In 1969, we made it to the moon. The extraordinary collaboration between astronauts, engineers, scientists and mission controllers achieved the seemingly impossible and changed the world as we know it.
There’s a reason we work in teams. More brains on a task accelerate processes. Different minds bring diversity of thought and skill sets. Our varied lived experiences offer nuanced human perspectives and context to what we are trying to achieve.
While Armstrong, Aldrin and the thousands of collaborators who made the moon landing possible are rightly credited with an extraordinary feat, let us not forget the critical role of the Apollo Guidance Computer, which calculated trajectories and controlled descent. However, when the landing site proved unsafe, it was Neil Armstrong’s human judgment that took over, steering the module to safety.
This historic moment is a powerful lesson that’s applicable to AI-human in collaboration—combining the complementary strengths of humans and machines to overcome limitations and achieve greater outcomes.
Today, as AI’s role in insights becomes more prominent and scrutinized, we face a similar question: how can we collaborate with AI as a teammate to enhance human expertise in research without compromising on quality?
According to Qualtrics, almost 90% of market research professionals already use AI tools regularly. AI is not just a peripheral tool—it is core to research workflows, with 83% of insight professionals planning to increase investment this year. Additionally, nearly three-quarters of insight professionals report that their organization relies significantly more on research and insights today than last year. Rising demand is pressuring research teams to deliver faster, deeper and more actionable insights.
As AI’s global market size grows exponentially, its role in research continues to expand. But how can insight professionals harness it effectively for AI-powered market research?
In recent Peer Connection sessions, we met with insights leaders to explore how they’re leveraging AI while maintaining clear boundaries where AI cannot replace human expertise. We’ve distilled these discussions into a loose framework, showing how different AI-human collaboration modes suit different research tasks.
As one proverb puts it, “If you want to go fast, go alone. If you want to go far, go together.”

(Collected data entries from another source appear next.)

(* ===== verification/Schema.v ===== *)
(** * Validating values (src/dashboard/src/shared/schema.ts)

    The libraries ajv, yaml and js-yaml are parameters: [ajv_validate] is the answer of
    a fresh validator and the errors it kept, [YAML_parse] and [yaml_load] the two
    parsers the dashboard uses, which may throw, and [yaml_dump] js-yaml's [dump]. *)

From S2P Require Import Prelude.
From S2P Require Import Json.

Record ErrorObject := mkErrorObject {
  ErrorObject_instancePath : string;
  ErrorObject_message : option string;
}.

Class Yaml := {
  YAML_parse : string → outcome json;
  yaml_load : string → outcome json;
}.

Class YamlDump := { yaml_dump : json → string }.

Class Ajv := { ajv_validate : json → json → outcome (bool * option (list ErrorObject)) }.

Section schema.
Context `{Yaml} `{Ajv}.

Definition validate (values : string) (schema : json)
    : outcome (bool * option (list ErrorObject)) :=
  v ← YAML_parse values;
  ajv_validate schema v.

(** The text of the errors in a template literal. *)
Definition errorText (errors : option (list ErrorObject)) : string :=
  match errors with
  | None => "null"
  | Some l =>
    join (String "010" "")
      ((λ e, "  - " +:+ ErrorObject_instancePath e +:+ ": " +:+
             default "undefined" (ErrorObject_message e)) <$> l)
  end.

Definition invalid_values (errors : option (list ErrorObject)) : js_error :=
  mk_error UnprocessableEntity
    ("The given values don't match the required format. The following errors were found:" +:+
     String "010" (errorText errors)).

(** The guard before a release is created or upgraded. *)
Definition check_values (values : option string) (schema : option json) : outcome unit :=
  match values, schema with
  | Some v, Some s =>
    if truthy v && jtruthy s then
      '(valid, errors) ← validate v s;
      if negb valid then Throws (invalid_values errors) else Ok ()
    else Ok ()
  | _, _ => Ok ()
  end.

(** ** What the guard promises *)

(** One line for each error. *)
Definition error_listing (l : list ErrorObject) : string :=
  join (String "010" "")
    ((λ e, "  - " +:+ ErrorObject_instancePath e +:+ ": " +:+
           match ErrorObject_message e with Some m => m | None => "undefined" end) <$> l).

Definition values_refused (listing : string) : js_error :=
  {| constructor := UnprocessableEntity;
     message := "The given values don't match the required format. The following errors were found:"
                +:+ String "010" listing |}.

(** Values are checked against a schema when there are both; they are held back when they cannot
    be read, when the schema cannot be used, and when they do not match it. *)
Inductive values_verdict : option string → option json → outcome unit → Prop :=
| no_values schema : values_verdict None schema (Ok ())
| empty_values schema : values_verdict (Some "") schema (Ok ())
| no_schema values : values_verdict values None (Ok ())
| falsy_schema values s : jtruthy s = false → values_verdict values (Some s) (Ok ())
| unreadable_values v s e :
  v ≠ "" → jtruthy s → YAML_parse v = Throws e → values_verdict (Some v) (Some s) (Throws e)
| unusable_schema v s j e :
  v ≠ "" → jtruthy s → YAML_parse v = Ok j → ajv_validate s j = Throws e →
  values_verdict (Some v) (Some s) (Throws e)
| matching_values v s j errors :
  v ≠ "" → jtruthy s → YAML_parse v = Ok j → ajv_validate s j = Ok (true, errors) →
  values_verdict (Some v) (Some s) (Ok ())
| mismatching_values v s j errors :
  v ≠ "" → jtruthy s → YAML_parse v = Ok j → ajv_validate s j = Ok (false, Some errors) →
  values_verdict (Some v) (Some s) (Throws (values_refused (error_listing errors)))
| unexplained_mismatch v s j :
  v ≠ "" → jtruthy s → YAML_parse v = Ok j → ajv_validate s j = Ok (false, None) →
  values_verdict (Some v) (Some s) (Throws (values_refused "null")).

Lemma check_values_verdict values schema : values_verdict values schema (check_values values schema).
Proof using.
  destruct values as [v|]; [|constructor]. destruct schema as [s|]; [|constructor].
  unfold check_values. destruct (truthy v) eqn:Hv; cbn [andb].
  2: { unfold truthy in Hv. apply bool_decide_eq_false, dec_stable in Hv. subst v. constructor. }
  assert (v ≠ "") by (by intros ->).
  destruct (jtruthy s) eqn:Hs; [|by constructor]. apply Is_true_true in Hs. unfold validate.
  destruct (YAML_parse v) as [j|e] eqn:Hj; cbn [mbind outcome_bind]; [|by constructor].
  destruct (ajv_validate s j) as [[[] errors]|e] eqn:Ha; cbn [mbind outcome_bind negb].
  - by econstructor.
  - destruct errors as [l|]; [by apply mismatching_values with j|by apply unexplained_mismatch with j].
  - by apply unusable_schema with j.
Qed.
End schema.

Effective collaboration between humans and AI depends on leveraging their respective strengths to maximize impact across different types of tasks. This strategic framework outlines three key roles AI can play alongside research professionals:
By aligning AI’s capabilities with human strengths, insights teams can drive deep, faster and more actionable insights.
Best for streamlining research workflows by automating data synthesis, analysis and impact evaluation.

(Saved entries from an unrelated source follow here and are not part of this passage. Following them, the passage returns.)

(* ===== verification/AppsActions.v ===== *)
(** * The thunks of src/dashboard/src/actions/apps.ts

    [compare] of the package semver is a parameter; its laws are those of its
    documentation. *)

From S2P Require Import Prelude.
From S2P Require Import Json.
From S2P Require Import JsonText.
From S2P Require Import Browser.
From S2P Require Import Types.
From S2P Require Import Url.
From S2P Require Import KubeRef.
From S2P Require Import Actions.
From S2P Require Import AppsReducer.
From S2P Require Import Store.
From S2P Require Import Thunk.
From S2P Require Import HelmServices.
From S2P Require Import Schema.

(** "compare(v1, v2): Return 0 if v1 == v2, or 1 if v1 is greater, or -1 if v2 is
    greater.  Sorts in ascending order if passed to Array.sort()."  It throws on a string
    that is not a version. *)
Class Semver := {
  semver_valid : string → bool;
  semver_compare : string → string → outcome Z;
  semver_total : total_cmp semver_compare (λ v, Is_true (semver_valid v));
  semver_invalid v w : ¬ (semver_valid v ∧ semver_valid w) → ∃ e, semver_compare v w = Throws e;
}.

Section apps.
Context `{Lodash} `{Jwt} `{Location} `{Router} `{Yaml} `{Ajv} `{Semver} (boot : browser).

(** [semver.gte] *)
Definition semver_gte (v w : string) : outcome bool :=
  c ← semver_compare v w; Ok (0 <=? c)%Z.

Definition getApp (cluster namespace releaseName : string) : prog (option IRelease) :=
  _ ← dispatch requestApps;
  try_catch
    (app ← await (App_getRelease cluster namespace releaseName);
     _ ← dispatch (selectApp app);
     mret (Some app))
    (λ e,
     _ ← dispatch (errorApp (mk_error FetchError (message e)));
     mret None).

Definition no_repo : IRepo := {| IRepo_namespace := ""; IRepo_name := ""; IRepo_url := "" |}.

Definition chart_latest (c : IChart) : IChartVersionAttributes :=
  IChart_relationships_latestChartVersion_data c.
Definition chart_version (c : IChart) : string := IChartVersionAttributes_version (chart_latest c).

(** [(a, b) => semver.compare(a...version, b...version)] *)
Definition compare_charts (a b : IChart) : outcome Z :=
  semver_compare (chart_version a) (chart_version b).

(** The information computed from the charts found. *)
Definition updateInfo_of (currentVersion : string) (chartsInfo : list IChart)
    : outcome IChartUpdateInfo :=
  if bool_decide (0 < length chartsInfo) then
    sortedCharts ← sort_by compare_charts chartsInfo;
    first ← require "relationships" (head sortedCharts);
    let chartLatestVersion := chart_version first in
    upToDate ← semver_gte currentVersion chartLatestVersion;
    Ok {| IChartUpdateInfo_upToDate := upToDate;
          IChartUpdateInfo_chartLatestVersion := chartLatestVersion;
          IChartUpdateInfo_appLatestVersion :=
            IChartVersionAttributes_app_version (chart_latest first);
          IChartUpdateInfo_repository := IChartAttributes_repo (IChart_attributes first);
          IChartUpdateInfo_error := None |}
  else
    Ok {| IChartUpdateInfo_upToDate := true; IChartUpdateInfo_chartLatestVersion := "";
          IChartUpdateInfo_appLatestVersion := ""; IChartUpdateInfo_repository := no_repo;
          IChartUpdateInfo_error := None |}.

“It might save me a few hours if AI could look at a data set and flag statistically significant differences on relevant research questions, so that we, as humans, can uncover the why, cross reference other questions and look at other research that we’ve got to see what the story is.” —Market Researcher, Major Financial Services Company
Key Considerations for Research Professionals on AI-Led Tasks:
Best for research projects that benefit from both computational power and human context.
“You know your audience. If your AI prompt said, ‘this audience is very technical, please develop the story with a technical focus,’ it becomes much easier to customize outputs that then have greater impact. I’m not changing what the data is telling me, it’s about making the insights and the results more approachable to the audience I’m talking to.” —Market Researcher, Leading QSR Company
Key Considerations for Research Professionals on a Balanced Approach:
Certain aspects of the insights process, like emotionally nuanced, strategic and relationship-driven market research, require human leadership, with AI serving in a supporting capacity.
“People are irrational beings. We can have one person really like an idea on one day and the next day, you ask the same person, and they absolutely hate it. Why? It could their breakfast cereal, the weather, a flat tire. AI can do a lot of things much quicker, but everything else that surrounds and builds context requires human understanding, empathy and development through the creative process.” —Market Researcher, Top Financial Services Company
Key Considerations for Research Professionals with a Human-First Approach:
Success here simply lies in leading with humans, where brand-customer relationships, lived experience, capacity for nuance and judgement are prerequisite, AI simply cannot deliver on this in its form today.
As the adoption of AI-powered insights accelerates, research teams must be intentional about its role—leveraging its strengths while ensuring that human judgment, creativity and strategic thinking remain at the heart of insights. The future isn’t about choosing between AI and human expertise; it’s about mastering the strategic research framework to strengthen AI-human collaboration.
By thoughtfully integrating AI where it adds value—and maintaining human leadership where it matters most—we can unlock deeper insights, drive smarter decisions and continue advancing the field of market research.